-- Given entries follows --

(** * static-fm-app: the overlay page and its three revisions

    The repository's logic lives in one Svelte page, [routes/+page.svelte],
    present in three revisions:

    - [Legacy]   ([src/routes/+page.svelte]): Web Audio analyser, metadata
      polled from the status endpoint, no reconnect;
    - [WebAudio] ([unnamed/part_000]): Web Audio analyser, metadata pushed by
      the host ([song-info-update]), liveness probe and [reconnectAudio];
    - [Wavtools] ([unnamed/part_001]): the analyser wrapped by the
      [AudioAnalysis] class of [$lib/visualizations/wavtools], explicit
      pad/truncate of the published vector, frame cancellation in [initAudio].

    The page is embedded as state-passing code over one record, [World]: the
    module-level variables of the page together with the part of the browser
    the page talks to (pending animation frames, timers, console, and a
    chronological trace of the calls made to the platform and to the host).
    Handlers run to completion; a promise that the page awaits settles with the
    [reply] given to the handler, and no other callback runs in between.
    The markup and the style sheet are left out, and so is the cleanup
    function [onMount] returns, which ends the page. *)

From Stdlib Require Import Bool Arith ZArith QArith List String Lia.
Import ListNotations.

Local Open Scope string_scope.
Local Open Scope list_scope.
Local Open Scope nat_scope.

(** ** JavaScript values held in the metadata fields *)

Inductive JsVal : Type :=
| JUndefined
| JNull
| JString (s : string).

(** [ToBoolean]: [undefined], [null] and the empty string are falsy. *)
Definition truthy (v : JsVal) : bool :=
  match v with
  | JString s => negb (String.eqb s "")
  | _ => false
  end.

(** [a || b] *)
Definition js_or (a b : JsVal) : JsVal := if truthy a then a else b.

(** [interface SongInfo { title; artist }]; also the shape of [currentSong]
    and of an element of [icestats.source]. The fields are JavaScript values:
    at run time the declared [string] may be [null] or missing. *)
Record SongInfo : Type := { title : JsVal; artist : JsVal }.

(** ** Platform objects *)

Inductive ContextState : Type := Suspended | Running | Closed.

Record AnalyserNode : Type :=
  { fftSize : nat; smoothingTimeConstant : Q }.

(** [AnalyserNode.frequencyBinCount] is half the FFT size. *)
Definition frequencyBinCount (a : AnalyserNode) : nat := fftSize a / 2.

Record AudioEl : Type :=
  { src : string;
    crossOrigin : option string;
    volume : Q;
    readyState : nat;
    paused : bool }.

(** [new Audio()] *)
Definition new_Audio : AudioEl :=
  {| src := ""; crossOrigin := None; volume := 1; readyState := 0;
     paused := true |}.

(** The [AudioAnalysis] object of wavtools, as far as the page sees it: a
    handle on the element it was constructed over. *)
Record AudioAnalysis : Type := { analysed : AudioEl }.

Inductive Callback : Type := ReconnectAudio | FetchCurrentSong | AudioCheck.

Inductive InvokeArg : Type := ArgFlag (flag : bool) | ArgColor (color : string).

(** Calls that leave the page, in the order they are made. [Entered] marks
    control entering a page function, so that its invocations can be counted. *)
Inductive Effect : Type :=
| NewAudioContext
| ContextClose
| ContextResume
| AnalysisResume
| NewAudio
| ElementPause
| ElementPlay
| RequestFrame (id : nat)
| CancelFrame (id : nat)
| SetTimeout (cb : Callback) (ms : Z)
| SetInterval (cb : Callback) (ms : Z)
| Listen (event : string)
| Fetch (url : string)
| WindowSetAlwaysOnTop (flag : bool)
| WindowSetIgnoreCursorEvents (flag : bool)
| WindowStartDragging
| WindowHide
| Invoke (cmd : string) (arg : InvokeArg)
| Entered (f : Callback).

Inductive LogLevel : Type := LogInfo | LogError.

(** ** The page's variables and the browser around them *)

Record World : Type :=
  { (* module-level variables (the union over the three revisions; a
       revision never touches a variable it does not declare) *)
    audioContext : option ContextState;
    analyser : option AnalyserNode;
    audioAnalysis : option AudioAnalysis;
    audioElement : option AudioEl;
    animationFrameId : option nat;
    bars : list Z;
    frequencyValues : list Q;
    currentSong : SongInfo;
    themeColor : string;
    isPinned : bool;
    isMousePassthrough : bool;
    isPlaying : bool;
    (* browser *)
    frames : list nat;             (* pending requestAnimationFrame ids *)
    nextFrame : nat;               (* next id handed out *)
    timers : list (Callback * Z);  (* pending setTimeout callbacks, delay in ms *)
    console : list (LogLevel * string);
    trace : list Effect }.
Lemma dict_set_fresh (d : lists_map) (key : pykey) (value : json) :
  (forall k, In k (map fst d) -> key_eqb k key = false) ->
  dict_set d key value = d ++ [(key, value)].
Proof.
  induction d as [|[k0 v0] d IH]; intros Hfresh; [reflexivity|].
  simpl. rewrite (Hfresh k0); [|now left].
  rewrite IH; [reflexivity|]. intros k Hk. apply Hfresh. now right.
Qed.

Lemma keep_list_entry (ignore : list string) (lists_dict : lists_map) (item : json) :
  hashable_name item = true ->
  (forall k, In k (map fst lists_dict) ->
             forall e, In e (entry_of ignore item) -> key_eqb k (fst e) = false) ->
  keep_list ignore lists_dict item
  = (warnings_of [item], Ok (lists_dict ++ entry_of ignore item)).
Proof.
  intros Hhash Hfresh. unfold warnings_of. cbn [filter].
  destruct (is_collection_descriptor item) eqn:Hdesc.
  - destruct item as [| | | | |d]; try discriminate.
    cbn [is_collection_descriptor] in Hdesc. apply andb_true_iff in Hdesc.
    destruct Hdesc as [Hn Hi]. unfold keep_list. rewrite Hn, Hi. cbn [andb].
    unfold dict_has in Hn, Hi. unfold entry_of in *. unfold py_getitem.
    cbn [hashable_name] in Hhash.
    destruct (dict_get d "displayName") as [displayName|]; [|discriminate].
    destruct (dict_get d "id") as [id|]; [|discriminate].
    cbn [lift bind M_monad app].
    destruct (py_in_strs displayName ignore).
    + cbn. now rewrite app_nil_r.
    + cbn [negb]. destruct displayName; try discriminate; cbn [hash_key] in *;
        cbn [lift bind M_monad ret app map negb];
        (rewrite dict_set_fresh; [reflexivity|]);
        intros k Hk; apply (Hfresh k Hk _ (or_introl eq_refl)).
  - cbn [negb map]. rewrite keep_list_malformed by assumption.
    replace (entry_of ignore item) with (@nil (pykey * json));
      [now rewrite app_nil_r|].
    destruct item as [| | | | |d]; try reflexivity.
    cbn [is_collection_descriptor] in Hdesc. unfold dict_has in Hdesc.
    unfold entry_of.
    destruct (dict_get d "displayName"); [|reflexivity].
    destruct (dict_get d "id"); [discriminate | reflexivity].
Qed.

Lemma keep_lists_entries (ignore : list string) (items : list json) :
  Forall (fun item => hashable_name item = true) items ->
  forall lists_dict,
    distinct_keys (lists_dict ++ flat_map (entry_of ignore) items) ->
    for_each items (keep_list ignore) lists_dict
    = (warnings_of items, Ok (lists_dict ++ flat_map (entry_of ignore) items)).
Proof.
  induction 1 as [|item items Hitem _ IH]; intros ld Hd.
  - cbn. now rewrite app_nil_r.
  - cbn [for_each flat_map] in *.
    assert (Hfresh : forall k, In k (map fst ld) ->
              forall e, In e (entry_of ignore item) -> key_eqb k (fst e) = false).
    { intros k Hk [key value] He.
      destruct (in_split _ _ He) as [l1 [l2 Heq]]. rewrite Heq in Hd.
      rewrite <- !app_assoc in Hd. cbn [app] in Hd. rewrite app_assoc in Hd.
      apply (distinct_keys_fresh _ key value _ Hd).
      rewrite map_app. apply in_or_app. now left. }
    rewrite (keep_list_entry ignore ld item Hitem Hfresh).
    cbn [bind M_monad]. rewrite IH by now rewrite <- app_assoc.
    rewrite <- app_assoc. unfold warnings_of. cbn [filter].
    destruct (negb (is_collection_descriptor item)); reflexivity.
Qed.

(** X1.  When the listing of collections is a list of items whose
    display names can be dict keys, and no two of the collections it
    retains have the same display name, [fetch_sharepoint_lists]
    returns the retained collections in the order of the listing,
    each under its display name with its id, and logs one warning per
    item that is no collection descriptor, in that order, and nothing
    else. *)
Theorem fetch_sharepoint_lists_in_order (p : program) (source : MetadataSource)
    (response : pydict) (items : list json) :
  lists_response source = Some (JObj response) ->
  dict_get response "value" = Some (JArr items) ->
  Forall (fun item => hashable_name item = true) items ->
  distinct_keys (flat_map (entry_of (LISTS_TO_IGNORE_of p)) items) ->
  fetch_sharepoint_lists_of p source
  = (warnings_of items, Ok (flat_map (entry_of (LISTS_TO_IGNORE_of p)) items)).
Proof.
  intros Hresp Hvalue Hhash Hd. rewrite fetch_sharepoint_lists_of_eq.
  unfold fetch_sharepoint_lists. rewrite Hresp. cbn [fetch_data ret M_monad bind app].
  assert (Hno : no_value (JObj response) = Ok false).
  { unfold no_value. destruct response; [discriminate|].
    cbn [truthy negb py_contains bind result_monad]. unfold dict_has.
    now rewrite Hvalue. }
  rewrite Hno. cbn [lift app py_getitem]. rewrite Hvalue. cbn [py_iter app].
  now rewrite (keep_lists_entries _ items Hhash []).
Qed.

Lemma fetch_sharepoint_lists_in_order_witness :
  fetch_sharepoint_lists_of main_py scenario_B = ([], Ok [(KStr "Tasks", JStr "T1")]).
Proof.
  apply (fetch_sharepoint_lists_in_order main_py scenario_B
           [("value", JArr [collection "Documents" "D0"; collection "Tasks" "T1"])]
           [collection "Documents" "D0"; collection "Tasks" "T1"]);
    try reflexivity.
  - repeat constructor.
  - cbn. constructor; [intros k' []|constructor].
Defined.

(** ** No usable listing of collections *)

(** X2.  When the request for the collections fails, or answers an
    object without a [value] key, [main] of [main.py] logs that the
    fetch failed and that no list was found and returns without a
    graph; no field listing is asked for, whatever the source would
    answer to it. *)
Theorem main_without_listing (source : MetadataSource) :
  listing_failed (lists_response source) ->
  Main.main source
  = (match lists_response source with
     | None => [Error_request_failed]
     | Some _ => []
     end ++ [Error_fetch_lists_failed; Error_no_lists_found], Ok None).
Proof.
  intros Hfailed. pose proof (no_value_failed _ Hfailed) as Hno.
  unfold Main.main, main, fetch_sharepoint_lists.
  destruct (lists_response source) as [body|];
    cbn [fetch_data bind M_monad ret log lift app]; rewrite Hno; reflexivity.
Qed.

Lemma main_without_listing_witness :
  Main.main {| lists_response := Some (JObj [("error", JStr "denied")]);
               columns_response := fun _ => Some (listing []) |}
  = ([Error_fetch_lists_failed; Error_no_lists_found], Ok None).
Proof.
  apply (main_without_listing
           {| lists_response := Some (JObj [("error", JStr "denied")]);
              columns_response := fun _ => Some (listing []) |}).
  right. eexists. split; reflexivity.
Defined.

(** ** The two programs *)

Lemma add_edges_ext (lookup1 lookup2 : lists_map -> json -> option pykey)
    (lists_dict : lists_map) (rels : list relationship) :
  (forall target, lookup1 lists_dict target = lookup2 lists_dict target) ->
  forall graph,
    fold_left (add_edge lookup1 lists_dict) rels graph
    = fold_left (add_edge lookup2 lists_dict) rels graph.
Proof.
  intros Hext. induction rels as [|[[s t] c] rels IH]; intros graph; [reflexivity|].
  cbn [fold_left]. rewrite IH. unfold add_edge at 2 4. now rewrite Hext.
Qed.

(** X3.  [generate_uml_graph] of [main.py], which finds the target
    table with [next] over a generator, and [generate_uml_graph] of
    [app.py], which finds it with a loop and a [break], return the
    same graph or raise the same exception, and log the same lines,
    on every collection map and source. *)
Theorem generate_uml_graph_programs_agree (source : MetadataSource)
    (lists_dict : lists_map) :
  Main.generate_uml_graph source lists_dict = App.generate_uml_graph source lists_dict.
Proof.
  unfold Main.generate_uml_graph, App.generate_uml_graph,
    generate_uml_graph_main, generate_uml_graph, generate_with.
  destruct (for_each lists_dict (add_table source) (empty_graph, []))
    as [l [[graph rels]|e]]; [|reflexivity].
  cbn [bind M_monad ret]. do 2 f_equal.
  apply add_edges_ext. intros target. apply next_target_table_find.
Qed.
(** X2: at every point of every run, each saved figure plotted two series
    of the same length that are initial parts of the series recorded up to
    now, and each figure's series is an initial part of the series of every
    later figure: the figures are cumulative and nothing already plotted is
    changed afterwards. *)
Theorem figures_are_cumulative
  (lib : Landlab) (p : Params) (fuel : nat) (c : OverlandFlow.t (Fields lib)) :
  Forall (fun f => length (fig_times f) = length (fig_discharge f) /\
                   prefix_of (fig_times f)
                     (outlet_times (state_of (run lib p fuel c))) /\
                   prefix_of (fig_discharge f)
                     (outlet_discharge (state_of (run lib p fuel c))))
         (figures (state_of (run lib p fuel c))) /\
  StronglySorted prefix_of (map fig_times (figures (state_of (run lib p fuel c)))).
Proof.
  assert (snapshot_inv (state_of (run lib p fuel c))) as (_ & Hf & Hs).
  { apply run_invariant.
    - apply snapshot_inv_sub_step.
    - intros ts s H. exact H.
    - intros ts s. apply snapshot_inv_savefig.
    - unfold snapshot_inv; simpl. repeat split; constructor. }
  split; assumption.
Qed.

(** Recorded times never exceed the elapsed time; a figure's series holds
    the times up to the moment it was drawn, and what was recorded since
    is later. *)
Definition shown_inv {lib : Landlab} (s : Loop lib) : Prop :=
  Forall (fun t => t <= elapsed_time s) (outlet_times s) /\
  Forall (fun f => fig_elapsed f <= elapsed_time s /\
                   exists r, outlet_times s = fig_times f ++ r /\
                             Forall (fun t => t <= fig_elapsed f) (fig_times f) /\
                             Forall (fun t => fig_elapsed f < t) r)
         (figures s).

Lemma shown_inv_sub_step (lib : Landlab) (p : Params) (s : Loop lib) :
  dt_positive lib -> shown_inv s -> shown_inv (state_of (sub_step lib p s)).
Proof.
  intros Hdt (Ht & Hf).
  pose proof (Hdt (component s) (intensity_at p (elapsed_time s))) as Hd.
  unfold next_dt in Hd. fold (prepared lib p s) in Hd.
  set (d := OverlandFlow.dt (overland_flow lib (prepared lib p s))) in *.
  unfold sub_step. fold d. destruct (nth_error _ _); unfold shown_inv; simpl.
  - split.
    + apply Forall_snoc; [|apply Qle_refl].
      eapply Forall_weaken; [|exact Ht]. simpl. intros x Hx. lra.
    + eapply Forall_weaken; [|exact Hf]. simpl.
      intros f (He & r & E & H1 & H2). split; [lra|].
      exists (r ++ [elapsed_time s + d]). split; [rewrite E, app_assoc; reflexivity|].
      split; [exact H1|]. apply Forall_snoc; [exact H2 | lra].
  - split.
    + eapply Forall_weaken; [|exact Ht]. simpl. intros x Hx. lra.
    + eapply Forall_weaken; [|exact Hf]. simpl.
      intros f (He & r & E & H1 & H2). split; [lra|]. exists r. auto.
Qed.

Lemma shown_inv_savefig (lib : Landlab) (ts : Z) (s : Loop lib) :
  shown_inv s -> shown_inv (savefig ts s).
Proof.
  intros (Ht & Hf). unfold shown_inv; simpl. split; [exact Ht|].
  apply Forall_snoc; [exact Hf|]. simpl. split; [apply Qle_refl|].
  exists []. rewrite app_nil_r. repeat split; [exact Ht | constructor].
Qed.

(** X3: while the component's [dt] is positive, a figure shows exactly the
    samples recorded up to the moment it was drawn: of the times recorded by
    any later point of the run, those in the figure are those not after the
    figure's elapsed time. *)
Theorem figure_shows_samples_so_far
  (lib : Landlab) (p : Params) (fuel : nat) (c : OverlandFlow.t (Fields lib)) :
  dt_positive lib ->
  Forall (fun f =>
            Forall (fun t => In t (fig_times f) <-> t <= fig_elapsed f)
                   (outlet_times (state_of (run lib p fuel c))))
         (figures (state_of (run lib p fuel c))).
Proof.
  intro Hdt.
  assert (shown_inv (state_of (run lib p fuel c))) as (_ & Hf).
  { apply run_invariant.
    - intros s. now apply shown_inv_sub_step.
    - intros ts s H. exact H.
    - intros ts s. apply shown_inv_savefig.
    - split; constructor. }
  eapply Forall_weaken; [|exact Hf]. simpl.
  intros f (_ & r & E & H1 & H2). rewrite E.
  apply Forall_forall. intros t Hin. split.
  - intro Hf1. rewrite Forall_forall in H1. now apply H1.
  - intro Hle. apply in_app_or in Hin. destruct Hin as [Hin | Hin]; [exact Hin|].
    rewrite Forall_forall in H2. specialize (H2 t Hin). lra.
Qed.

Lemma figure_shows_samples_so_far_witness :
  Forall (fun f =>
            Forall (fun t => In t (fig_times f) <-> t <= fig_elapsed f)
                   (outlet_times (state_of (run (steady 4 7) short_run 5 steady0))))
         (figures (state_of (run (steady 4 7) short_run 5 steady0))).
Proof.
  apply (figure_shows_samples_so_far (steady 4 7) short_run 5 steady0).
  intros c r. rewrite steady_next_dt. reflexivity.
Defined.

(** * The watershed boundary (Step 2)

    [dem_field[~watershed_mask] = -9999.0], then every node whose elevation
    [np.isclose] finds at -9999.0 is closed, then the outlet is made a
    fixed-value node.  The node arrays are lists; an assignment through a
    boolean array or an index raises [IndexError] when the shapes do not
    match or the index is outside the array, and what was assigned before
    stays assigned. *)

(** [a[mask] = v] for a boolean array [mask]. *)
Definition assign_where {A : Type} (a : list A) (mask : list bool) (v : A)
  : option (list A) :=
  if Nat.eqb (length mask) (length a) then
    Some (map (fun xm : A * bool => if snd xm then v else fst xm) (combine a mask))
  else None.

(** [a[i] = v] for an index [i] that is not negative. *)
Definition assign_at {A : Type} (a : list A) (i : nat) (v : A) : option (list A) :=
  if Nat.ltb i (length a) then Some (firstn i a ++ v :: skipn (S i) a) else None.

Definition nodata : Q := -9999.

Section Boundary.

(** The status codes are Landlab's; so is the tolerance of [np.isclose]. *)
Variable Status : Type.
Variable BC_NODE_IS_CLOSED : Status.
Variable BC_NODE_IS_FIXED_VALUE : Status.
Variable isclose : Q -> Q -> bool.

Record NodeFields : Type := {
  dem_field : list Q;
  status_at_node : list Status
}.
Lemma all_attributes_weaken (R R' : attribute -> bool) (d : list part) :
  (forall a, R a = true -> R' a = true) ->
  forallb (all_attributes R) d = true -> forallb (all_attributes R') d = true.
Proof.
  intros W. rewrite !forallb_forall. intros H p Hp. apply H in Hp.
  destruct p as [t|n l rest|n]; cbn [all_attributes] in *; auto.
  apply forallb_forall. intros a Ha. rewrite forallb_forall in Hp. auto.
Qed.

(** [removeUnsafe] on a document in which it finds nothing. *)
Lemma removeUnsafe_settled (tags : list jsstring) (d : list part) :
  incl unsafeElements tags ->
  forallb (settled below_floor tags) d = true ->
  removeUnsafe_text (parts_text d) = trim (parts_text d).
Proof.
  intros I S. destruct (settled_inv _ _ _ S) as (S1 & S2 & S3).
  rewrite removeUnsafe_text_steps. unfold parts_text at 1.
  rewrite (removeElements_absent unsafeElements _ eq_refl (parts_pieces_ok _ _ S1))
    by (intros tag Ht; apply S3; now apply I).
  assert (O : forallb (part_ok unsafeAttributes) d = true).
  { apply forallb_forall. intros p Hp. rewrite forallb_forall in S1.
    now apply part_ok_any, S1. }
  pose proof (removeAttributes_parts unsafeAttributes eq_refl d O [] (Forall_nil _)) as E.
  cbn [app] in E. fold (parts_text d). rewrite E, keep_all.
  - f_equal. apply removeUnsafe_urls_parts.
    apply (attributes_ok_weaken (fun a => attribute_ok [] a && below_floor a)).
    + intros a Ha. apply andb_true_iff in Ha as [H1 H2]. unfold below_floor in H2.
      apply andb_true_iff in H2 as [_ H2]. unfold floor_ok. now rewrite H1, H2.
    + now apply parts_attributes_ok.
  - apply (all_attributes_weaken below_floor); [|assumption].
    intros a Ha. unfold below_floor in Ha. now apply andb_true_iff in Ha as [Ha _].
Qed.

Section FloorOnParts.

Context {U : URLParser}.


End FloorOnParts.

(** ** Running [sanitize] twice, on tags with quoted attributes *)

Lemma element_steps_absent (this : Sanitizer) (d : list piece) :
  word_names (config this) = true ->
  forallb piece_ok d = true ->
  (forall tag, In tag (names (disallowedElements (config this))) ->
               existsb (open_named tag) d = false) ->
  element_steps this (document d) = document d.
Proof.
  intros Hw Hd Hno. destruct (word_names_inv _ Hw) as [Ht _].
  unfold element_steps. cbv zeta.
  assert (E : (if flag (stripComments (config this))
               then remove Patterns.comment
                      (if flag (stripDoctype (config this))
                       then remove Patterns.doctype (document d) else document d)
               else if flag (stripDoctype (config this))
                    then remove Patterns.doctype (document d) else document d)
              = document d).
  { destruct (flag (stripDoctype (config this)));
      destruct (flag (stripComments (config this)));
      rewrite ?doctype_document, ?comment_document; auto. }
  rewrite E.
  destruct (disallowedElements (config this)) as [tags|]; cbn [names] in *;
    [now apply removeElements_absent | reflexivity].
Qed.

-- Given entries concluded --

Task requirements
Start at the first line of the entries and stop at the line with "The page is". Retype each of those lines exactly, both ends included.

Solved exercise
(** * static-fm-app: the overlay page and its three revisions

    The repository's logic lives in one Svelte page, [routes/+page.svelte],
    present in three revisions:

    - [Legacy]   ([src/routes/+page.svelte]): Web Audio analyser, metadata
      polled from the status endpoint, no reconnect;
    - [WebAudio] ([unnamed/part_000]): Web Audio analyser, metadata pushed by
      the host ([song-info-update]), liveness probe and [reconnectAudio];
    - [Wavtools] ([unnamed/part_001]): the analyser wrapped by the
      [AudioAnalysis] class of [$lib/visualizations/wavtools], explicit
      pad/truncate of the published vector, frame cancellation in [initAudio].

    The page is embedded as state-passing code over one record, [World]: the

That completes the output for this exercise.